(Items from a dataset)
::::::
Lemma length_tokens_bytes ts : length (concat (le_bytes 4 <$> ts)) = 4 * length ts.
Proof.
  induction ts as [|t ts IH]; [done|]. rewrite fmap_cons, concat_cons, length_app, IH, length_le_bytes. cbn. lia.
Qed.

Lemma length_to_bytes s :
  length (to_bytes s) = 80 + 4 * length (snap_tokens s) + length (snap_payload s).
Proof.
  unfold to_bytes. rewrite !length_app, !length_le_bytes, length_tokens_bytes. lia.
Qed.

Lemma from_to_bytes s extra : snapshot_typed s → from_bytes (to_bytes s ++ extra) = Ok s.
Proof.
  intros ((T1 & T2 & T3 & T4 & T5 & T6 & T7) & Hseq & Htok & Hpay & Hsum & Hlen). unfold from_bytes.
  rewrite bool_decide_eq_false_2 by (rewrite length_app, length_to_bytes; unfold SNAPSHOT_HEADER; lia).
  cbn [err_if mbind result_bind].
  assert (Z.of_nat (length (to_bytes s ++ extra)) = 80 + 4 * Z.of_nat (length (snap_tokens s)) +
    Z.of_nat (length (snap_payload s)) + Z.of_nat (length extra))%Z as Hbytes
    by (rewrite length_app, length_to_bytes; lia).
  rewrite Hbytes. clear Hbytes. unfold to_bytes. cbn zeta. rewrite <- !app_assoc.
  assert (is_u64 MAGIC) by (vm_compute; split; congruence).
  assert (is_u32 VERSION) by (vm_compute; split; congruence).
  rewrite uint_at_u64 by done. cbn [mbind result_bind]. rewrite Z.eqb_refl. cbn [negb err_if mbind result_bind].
  rewrite uint_at_u32 by done. cbn [mbind result_bind]. rewrite Z.eqb_refl. cbn [negb err_if mbind result_bind].
  do 11 (first [rewrite uint_at_u64 by ulia|rewrite uint_at_u32 by ulia]; cbn [mbind result_bind]).
  assert (checked_add U64_MAX (Z.of_nat SNAPSHOT_HEADER) (Z.min U64_MAX (Z.of_nat (length (snap_tokens s)) * 4))
    = Some (80 + 4 * Z.of_nat (length (snap_tokens s)))%Z) as ->.
  { apply checked_add_Some. change (Z.of_nat SNAPSHOT_HEADER) with 80%Z. ulia. }
  cbn [mbind option_bind].
  rewrite (proj2 (checked_add_Some _ _ _ _) (conj eq_refl Hlen)). cbn [ok_or mbind result_bind].
  rewrite (proj2 (Z.ltb_ge _ _)) by lia. cbn [err_if mbind result_bind].
  rewrite !Nat2Z.id, tokens_at_le by done. cbn [mbind result_bind].
  unfold slice_at. rewrite bool_decide_eq_true_2 by (rewrite length_app; lia). cbn [mbind result_bind].
  rewrite take_app_length. by destruct s as [[] ].
Qed.
(* ===== verification/HipLower.v ===== *)
(** Lowering of a plan to streams and events
    (src/crates/redline-dispatch/src/hip.rs, [lower_plan]).

    The HIP backend maps every lane to a stream and replaces most cross-lane
    dependencies by what it already knows: a frontier per lane records, for
    every other lane, the latest position known to be complete, and an event
    wait is emitted only for a dependency beyond that frontier. The model keeps
    the vectors of the source as lists, [usize] sums as checked 64-bit
    arithmetic and error texts as their kinds.

    Proved here: lowering a compiled plan succeeds, and stream order together
    with the remaining waits still implies every dependency of the graph; every
    wait names the one slot its source records, earlier and on another lane. *)

From S2P Require Import Prelude Ir Identity Recorder Graph Plan Visibility Bindings.

(** [HipBackendError]; texts that only explain an error are left out. *)
Inductive HipBackendError : Type :=
| MissingHardwareQueueEnvironment (required : nat)
| InvalidHardwareQueueEnvironment
| InsufficientHardwareQueueEnvironment (configured : Z) (required : nat)
| LibraryLoad
| HipSymbol
| Hip (operation : string)
| NullHandle (operation : string)
| InvalidDevice (requested available : Z)
| ReplayAlreadyActive (token : ReplayToken)
| ReplayNotActive (token : ReplayToken)
| BackendPoisoned
| PreparedPlanBackendMismatch
| InvalidCompiledPlan
| BatchSizeOverflow
| ReplayTokenRangeOverflow
| BatchSubmissionPoisoned
| AdapterSubmissionPoisoned
| UnsupportedReplayMode (mode : ReplayMode)
| TooManyLanes (requested available : nat)
| InvalidLane (lane lane_count : nat)
| EmptyKernelKey
| NullKernelFunction
| KernelAlreadyRegistered (key : string)
| KernelNotRegistered (key : string)
| DynamicScalarNotBound (slot : ScalarSlotId)
| InvalidReplayBindings (e : ReplayBindingError)
| NullDevicePointer (resource : ResourceId)
| EmptyDeviceBinding (resource : ResourceId)
| ResourceAlreadyBound (resource : ResourceId)
| DeviceBindingAddressOverflow (resource : ResourceId) (size : Z)
| AliasingResourceBinding (resource other : ResourceId)
| HipResourceNotBound (resource : ResourceId)
| BindingTooSmall (resource : ResourceId) (required bound : Z)
| ResourceArgumentOutOfBounds (resource : ResourceId) (offset bound : Z)
| DeviceAddressOverflow (resource : ResourceId) (offset : Z)
| EmptyScalarArgument (argument_index : nat)
| ArgumentLayout (argument_index : nat)
| ForeignDependencySignal (replay signal : ReplayToken).

Record PreparedHipPlanStats := mkHipStats {
  stat_dispatches : Z;
  cross_lane_signals : Z;
  terminal_lane_tails : Z;
  dispatch_event_slots : Z;
  cross_lane_waits_per_token : Z;
  token_boundary_waits_per_boundary : Z }.

Record LoweredPlan := mkLowered {
  wait_slots_by_dispatch : list (list nat);
  record_slot_by_dispatch : list (option nat);
  lane_head_by_dispatch : list bool;
  terminal_slot_by_lane : list (option nat);
  event_slot_count : nat;
  lowered_stats : PreparedHipPlanStats }.

(** ** The first loop: lanes and positions *)

Record lane_state := mkLaneState {
  dispatch_index_by_node : list (option nat);
  lane_by_node : list (option nat);
  lane_position_by_node : list (option nat);
  next_lane_position : list nat;
  first_dispatch_by_lane : list (option nat);
  last_node_by_lane : list (option NodeId) }.

Definition place_dispatch (dispatch_count lane_count : nat) (s : lane_state)
    (entry : nat * PlannedDispatch) : result HipBackendError lane_state :=
  let '(dispatch_index, dispatch) := entry in
  let node := node_index (planned_node dispatch) in
  let lane := planned_lane dispatch in
  err_if (bool_decide (dispatch_count ≤ node) || bool_decide (lane_count ≤ lane)) InvalidCompiledPlan ;;
  previous ← index (dispatch_index_by_node s) node;
  indices ← store (dispatch_index_by_node s) node (Some dispatch_index);
  err_if (bool_decide (is_Some previous)) InvalidCompiledPlan ;;
  lane_position ← index (next_lane_position s) lane;
  next ← store (next_lane_position s) lane (lane_position + 1);
  lanes ← store (lane_by_node s) node (Some lane);
  positions ← store (lane_position_by_node s) node (Some lane_position);
  first ← index (first_dispatch_by_lane s) lane;
  firsts ← store (first_dispatch_by_lane s) lane (Some (default dispatch_index first));
  lasts ← store (last_node_by_lane s) lane (Some (planned_node dispatch));
  Ok (mkLaneState indices lanes positions next firsts lasts).

Definition initial_lanes (dispatch_count lane_count : nat) : lane_state :=
  mkLaneState (replicate dispatch_count None) (replicate dispatch_count None)
    (replicate dispatch_count None) (replicate lane_count 0) (replicate lane_count None)
    (replicate lane_count None).
(* ===== verification/HipOrder.v ===== *)
(** What the calls of the HIP backend guarantee on the device
    (src/crates/redline-dispatch/src/hip.rs: [replay_serialized_batch] and the
    operations around it).

    An execution of a log of calls assigns a start and an end to every call. It
    satisfies what the runtime documents: the commands of one stream run in
    order, a wait ends no earlier than the record of its event that preceded it
    in the log, and the host functions that synchronise return no earlier than
    what they wait for. Everything proved here holds in every such execution.

    Proved here: a successful batch orders conflicting dispatches within a
    token, orders the tokens and returns to the host after all of them, with
    exactly the number of commands predicted; and a failed one leaves the
    backend either drained or poisoned for good. *)

From S2P Require Import Prelude Ir Identity Recorder Graph Plan Replay Visibility Bindings HipLower HipBackend.

(** ** Executions *)

Definition call_stream (c : Call) : option Stream :=
  match c with
  | EventRecord _ s | StreamWaitEvent s _ | LaunchKernel _ _ _ _ s _ => Some s
  | _ => None
  end.

Definition recorded_event (c : Call) : option nat :=
  match c with EventRecord e _ => Some e | _ => None end.

Definition is_launch (c : Call) : Prop :=
  match c with LaunchKernel _ _ _ _ _ _ => True | _ => False end.
#[export] Instance is_launch_dec c : Decision (is_launch c).
Proof. destruct c; apply _. Defined.
(** The runtime fails in the middle of the batch and keeps failing: the backend
    is poisoned and refuses everything. *)
Lemma hip_lifecycle_witness : ∃ b, (demo_batch 20).1 = b ∧ (demo_batch 20).2 = Err BatchSubmissionPoisoned ∧
  poisoned b = true ∧ refuses (failing_from 20) b.
Proof.
  exists (demo_batch 20).1. split; [reflexivity|]. split; [vm_compute; reflexivity|].
  assert (poisoned (demo_batch 20).1 = true) as Hp by (vm_compute; reflexivity). split; [exact Hp|].
  assert (hip_reachable (failing_from 20) (demo_batch 20).1) as Hreach.
  { destruct (hip_demo_reachable 20) as (config & environment & id & fns & b0 & Hl & Hs); [vm_compute; reflexivity..|].
    exists config, environment, id, fns, b0. split; [exact Hl|]. eapply rtc_r; [exact Hs|].
    apply (step_batch _ _ demo_prepared (mkReplayToken 7) 2 _ (demo_batch 20).2 demo_from_plan); [discriminate|].
    apply surjective_pairing. }
  destruct (hip_lifecycle (failing_from 20) _ Hreach) as (_ & _ & _ & _ & _ & H). by apply H.
Defined.
(** ** Errors *)

Inductive RuntimeError : Type :=
| Hsa (operation : string) (status : Z)
| InvalidQueueSize (requested min max : Z)
| UnsupportedQueueType (queue_type : Z)
| QueueFault (queue_id status : Z)
| QueueInactive (queue_id : Z)
| QueueCapacityTimeout (queue_id : Z) (packets : nat)
| SignalTimeout (signal : Z)
| OperationAndTeardown (operation teardown : RuntimeError)
| ZeroQueues
| DuplicateQueueId
| InvalidRuntimeObject (what : string)
| WorkgroupLimit (axis : nat) (requested maximum : Z)
| GridLimit (axis : nat) (requested maximum : Z)
| InvalidKernargAlignment (alignment : Z)
| KernargSizeOverflow (length : Z)
| KernargAlignmentNotMet (required address : Z).

(** ** Devices *)

Record AgentInfo := mkAgentInfo {
  gpu_agent : Z;
  workgroup_max_dim : Dim3;
  workgroup_max_size : Z;
  grid_max_dim : Dim3;
  grid_max_size : Z;
  queue_min_size : Z;
  queue_max_size : Z;
  queue_type : Z }.

(** [GpuDevice::validate_geometry]. The product of three 16-bit extents fits 64
    bits; the product of the grid may not. *)
Definition check_axis (entry : nat * ((Z * Z) * (Z * Z))) : result RuntimeError unit :=
  let '(axis, ((w, w_max), (g, g_max))) := entry in
  err_if (w_max <? w)%Z (WorkgroupLimit axis w w_max) ;;
  err_if (g_max <? g)%Z (GridLimit axis g g_max).

Definition validate_geometry (gpu : AgentInfo) (geometry : LaunchGeometry) : result RuntimeError unit :=
  let w := workgroup geometry in
  let g := grid_workitems geometry in
  let wm := workgroup_max_dim gpu in
  let gm := grid_max_dim gpu in
  for_each check_axis
    [(0, ((dim_x w, dim_x wm), (dim_x g, dim_x gm)));
     (1, ((dim_y w, dim_y wm), (dim_y g, dim_y gm)));
     (2, ((dim_z w, dim_z wm), (dim_z g, dim_z gm)))] ;;
  let workgroup_total := (dim_x w * dim_y w * dim_z w)%Z in
  err_if (workgroup_max_size gpu <? workgroup_total)%Z
    (WorkgroupLimit 3 (if (workgroup_total <=? U32_MAX)%Z then workgroup_total else U32_MAX) (workgroup_max_size gpu)) ;;
  match foldl (λ total value, total ≫= λ t, checked_mul U64_MAX t value) (Some 1%Z) [dim_x g; dim_y g; dim_z g] with
  | None => Err (GridLimit 3 U64_MAX (grid_max_size gpu))
  | Some grid_total => err_if (grid_max_size gpu <? grid_total)%Z (GridLimit 3 grid_total (grid_max_size gpu))
  end.

(** ** The fault cell *)

Definition QUEUE_FAULT_NONE : Z := 0.

(** [QueueFaultState::record]: a compare-and-exchange against the empty cell.
    The status is the bit pattern of a 32-bit integer. *)
Definition QueueFault_record (encoded status : Z) : Z :=
  if (encoded =? QUEUE_FAULT_NONE)%Z then Z.lor (Z.shiftl 1 63) (wrap32 status) else encoded.

(** [QueueFaultState::status] *)
Definition QueueFault_status (encoded : Z) : option Z :=
  if (encoded =? QUEUE_FAULT_NONE)%Z then None else Some (wrap32 encoded).

(** ** The runtime *)

Class HsaQueues (W : Type) := {
  load_write_index : nat → W → Z * W;
  load_read_index : nat → W → Z * W;
  add_write_index : nat → Z → W → Z * W;
  store_doorbell : nat → Z → W → W;
  inactivate_queue : nat → W → Z * W;
  load_fault : nat → W → Z * W;
  load_signal : Z → W → Z * W;
  store_signal : Z → Z → W → W;
  elapsed : nat → W → bool * W }.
::::::
▶ **ACTIVITY**:
Search the data for "let gm := grid_max_dim gpu in". Beginning with that line, set down every line through the last exactly.

▶ **WRITTEN SOLUTION**:
  let gm := grid_max_dim gpu in
  for_each check_axis
    [(0, ((dim_x w, dim_x wm), (dim_x g, dim_x gm)));
     (1, ((dim_y w, dim_y wm), (dim_y g, dim_y gm)));
     (2, ((dim_z w, dim_z wm), (dim_z g, dim_z gm)))] ;;
  let workgroup_total := (dim_x w * dim_y w * dim_z w)%Z in
  err_if (workgroup_max_size gpu <? workgroup_total)%Z
    (WorkgroupLimit 3 (if (workgroup_total <=? U32_MAX)%Z then workgroup_total else U32_MAX) (workgroup_max_size gpu)) ;;
  match foldl (λ total value, total ≫= λ t, checked_mul U64_MAX t value) (Some 1%Z) [dim_x g; dim_y g; dim_z g] with
  | None => Err (GridLimit 3 U64_MAX (grid_max_size gpu))
  | Some grid_total => err_if (grid_max_size gpu <? grid_total)%Z (GridLimit 3 grid_total (grid_max_size gpu))
  end.

(** ** The fault cell *)

Definition QUEUE_FAULT_NONE : Z := 0.

(** [QueueFaultState::record]: a compare-and-exchange against the empty cell.
    The status is the bit pattern of a 32-bit integer. *)
Definition QueueFault_record (encoded status : Z) : Z :=
  if (encoded =? QUEUE_FAULT_NONE)%Z then Z.lor (Z.shiftl 1 63) (wrap32 status) else encoded.

(** [QueueFaultState::status] *)
Definition QueueFault_status (encoded : Z) : option Z :=
  if (encoded =? QUEUE_FAULT_NONE)%Z then None else Some (wrap32 encoded).

(** ** The runtime *)

Class HsaQueues (W : Type) := {
  load_write_index : nat → W → Z * W;
  load_read_index : nat → W → Z * W;
  add_write_index : nat → Z → W → Z * W;
  store_doorbell : nat → Z → W → W;
  inactivate_queue : nat → W → Z * W;
  load_fault : nat → W → Z * W;
  load_signal : Z → W → Z * W;
  store_signal : Z → Z → W → W;
  elapsed : nat → W → bool * W }.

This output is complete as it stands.